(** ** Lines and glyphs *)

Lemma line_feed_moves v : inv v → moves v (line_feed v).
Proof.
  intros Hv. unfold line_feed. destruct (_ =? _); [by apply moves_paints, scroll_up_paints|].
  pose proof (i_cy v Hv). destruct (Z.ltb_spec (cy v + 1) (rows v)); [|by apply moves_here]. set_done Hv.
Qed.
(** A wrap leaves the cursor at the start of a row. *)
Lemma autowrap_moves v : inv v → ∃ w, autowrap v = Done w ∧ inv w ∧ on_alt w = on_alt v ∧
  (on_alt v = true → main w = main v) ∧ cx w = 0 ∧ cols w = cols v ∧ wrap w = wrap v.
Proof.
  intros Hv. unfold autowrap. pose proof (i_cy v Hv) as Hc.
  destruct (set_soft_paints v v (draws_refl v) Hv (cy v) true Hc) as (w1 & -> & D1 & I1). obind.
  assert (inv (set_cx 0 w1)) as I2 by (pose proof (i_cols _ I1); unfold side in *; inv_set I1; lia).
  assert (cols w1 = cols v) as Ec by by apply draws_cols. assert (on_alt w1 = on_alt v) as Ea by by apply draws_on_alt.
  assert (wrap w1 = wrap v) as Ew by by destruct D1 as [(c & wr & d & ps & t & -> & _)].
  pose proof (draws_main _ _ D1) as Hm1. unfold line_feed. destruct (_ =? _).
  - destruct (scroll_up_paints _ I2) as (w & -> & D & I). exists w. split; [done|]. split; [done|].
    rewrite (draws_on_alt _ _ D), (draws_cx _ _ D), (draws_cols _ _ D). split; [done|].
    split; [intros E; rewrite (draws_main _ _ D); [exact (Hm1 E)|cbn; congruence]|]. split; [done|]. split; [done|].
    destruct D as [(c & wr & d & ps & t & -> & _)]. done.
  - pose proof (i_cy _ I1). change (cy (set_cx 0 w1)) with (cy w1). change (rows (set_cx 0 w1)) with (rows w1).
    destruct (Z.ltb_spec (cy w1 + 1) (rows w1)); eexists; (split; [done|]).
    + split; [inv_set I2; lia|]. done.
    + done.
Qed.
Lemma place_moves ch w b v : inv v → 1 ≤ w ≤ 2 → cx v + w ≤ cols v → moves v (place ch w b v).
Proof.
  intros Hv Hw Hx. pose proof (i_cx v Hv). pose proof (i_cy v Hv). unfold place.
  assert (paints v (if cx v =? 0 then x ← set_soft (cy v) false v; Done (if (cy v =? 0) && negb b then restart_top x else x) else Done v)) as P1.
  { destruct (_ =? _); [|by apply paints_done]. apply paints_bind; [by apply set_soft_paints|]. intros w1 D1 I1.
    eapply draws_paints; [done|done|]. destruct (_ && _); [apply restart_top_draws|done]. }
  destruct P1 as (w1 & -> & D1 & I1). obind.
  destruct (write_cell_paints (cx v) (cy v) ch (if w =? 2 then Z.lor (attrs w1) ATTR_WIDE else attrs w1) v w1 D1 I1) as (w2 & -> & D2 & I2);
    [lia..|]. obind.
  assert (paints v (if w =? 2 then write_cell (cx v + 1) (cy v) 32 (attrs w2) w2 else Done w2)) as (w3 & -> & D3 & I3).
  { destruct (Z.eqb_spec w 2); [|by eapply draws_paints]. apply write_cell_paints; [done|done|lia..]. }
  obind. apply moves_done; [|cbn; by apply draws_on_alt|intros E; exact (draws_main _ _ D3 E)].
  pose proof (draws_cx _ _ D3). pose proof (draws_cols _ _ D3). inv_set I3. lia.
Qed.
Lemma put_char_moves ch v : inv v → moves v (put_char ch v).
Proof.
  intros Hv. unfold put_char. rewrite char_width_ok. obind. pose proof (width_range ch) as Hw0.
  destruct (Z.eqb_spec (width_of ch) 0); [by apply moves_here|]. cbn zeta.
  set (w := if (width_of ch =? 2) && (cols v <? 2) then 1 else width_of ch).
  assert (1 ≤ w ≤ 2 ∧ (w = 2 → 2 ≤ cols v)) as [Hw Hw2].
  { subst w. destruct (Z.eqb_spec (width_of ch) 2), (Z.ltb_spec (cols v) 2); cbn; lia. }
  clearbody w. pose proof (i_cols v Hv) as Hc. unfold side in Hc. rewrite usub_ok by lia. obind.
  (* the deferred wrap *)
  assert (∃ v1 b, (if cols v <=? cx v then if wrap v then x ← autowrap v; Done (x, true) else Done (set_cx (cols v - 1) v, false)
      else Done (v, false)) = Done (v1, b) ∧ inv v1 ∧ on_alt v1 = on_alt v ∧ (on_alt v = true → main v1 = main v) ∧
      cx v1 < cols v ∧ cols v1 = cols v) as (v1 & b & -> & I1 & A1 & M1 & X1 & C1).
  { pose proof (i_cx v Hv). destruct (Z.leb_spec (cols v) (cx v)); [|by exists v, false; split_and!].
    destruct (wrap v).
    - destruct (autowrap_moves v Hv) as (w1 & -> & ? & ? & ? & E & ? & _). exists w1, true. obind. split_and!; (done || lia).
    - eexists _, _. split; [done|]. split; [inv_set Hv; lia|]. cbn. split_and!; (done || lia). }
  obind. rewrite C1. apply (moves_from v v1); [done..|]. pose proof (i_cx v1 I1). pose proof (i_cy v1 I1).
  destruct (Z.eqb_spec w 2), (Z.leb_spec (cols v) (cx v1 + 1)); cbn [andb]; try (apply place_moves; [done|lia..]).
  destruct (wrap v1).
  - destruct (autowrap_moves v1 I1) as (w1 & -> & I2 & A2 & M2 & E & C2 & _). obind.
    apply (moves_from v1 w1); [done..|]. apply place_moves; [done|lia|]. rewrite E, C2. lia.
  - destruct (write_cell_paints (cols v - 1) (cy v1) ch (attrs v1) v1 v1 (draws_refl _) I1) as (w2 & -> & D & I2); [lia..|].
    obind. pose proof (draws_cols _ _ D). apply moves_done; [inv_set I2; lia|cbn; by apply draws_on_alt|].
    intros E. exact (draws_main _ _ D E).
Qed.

* **What you are asked to do**
In the listing above, locate the line containing "split; [intros E;" and the line containing "(Z.eqb_spec w 2);". Extract those two lines and every line between them, exactly as written, and only those.

* **Output for this task**
    split; [intros E; rewrite (draws_main _ _ D); [exact (Hm1 E)|cbn; congruence]|]. split; [done|]. split; [done|].
    destruct D as [(c & wr & d & ps & t & -> & _)]. done.
  - pose proof (i_cy _ I1). change (cy (set_cx 0 w1)) with (cy w1). change (rows (set_cx 0 w1)) with (rows w1).
    destruct (Z.ltb_spec (cy w1 + 1) (rows w1)); eexists; (split; [done|]).
    + split; [inv_set I2; lia|]. done.
    + done.
Qed.
Lemma place_moves ch w b v : inv v → 1 ≤ w ≤ 2 → cx v + w ≤ cols v → moves v (place ch w b v).
Proof.
  intros Hv Hw Hx. pose proof (i_cx v Hv). pose proof (i_cy v Hv). unfold place.
  assert (paints v (if cx v =? 0 then x ← set_soft (cy v) false v; Done (if (cy v =? 0) && negb b then restart_top x else x) else Done v)) as P1.
  { destruct (_ =? _); [|by apply paints_done]. apply paints_bind; [by apply set_soft_paints|]. intros w1 D1 I1.
    eapply draws_paints; [done|done|]. destruct (_ && _); [apply restart_top_draws|done]. }
  destruct P1 as (w1 & -> & D1 & I1). obind.
  destruct (write_cell_paints (cx v) (cy v) ch (if w =? 2 then Z.lor (attrs w1) ATTR_WIDE else attrs w1) v w1 D1 I1) as (w2 & -> & D2 & I2);
    [lia..|]. obind.
  assert (paints v (if w =? 2 then write_cell (cx v + 1) (cy v) 32 (attrs w2) w2 else Done w2)) as (w3 & -> & D3 & I3).
  { destruct (Z.eqb_spec w 2); [|by eapply draws_paints]. apply write_cell_paints; [done|done|lia..]. }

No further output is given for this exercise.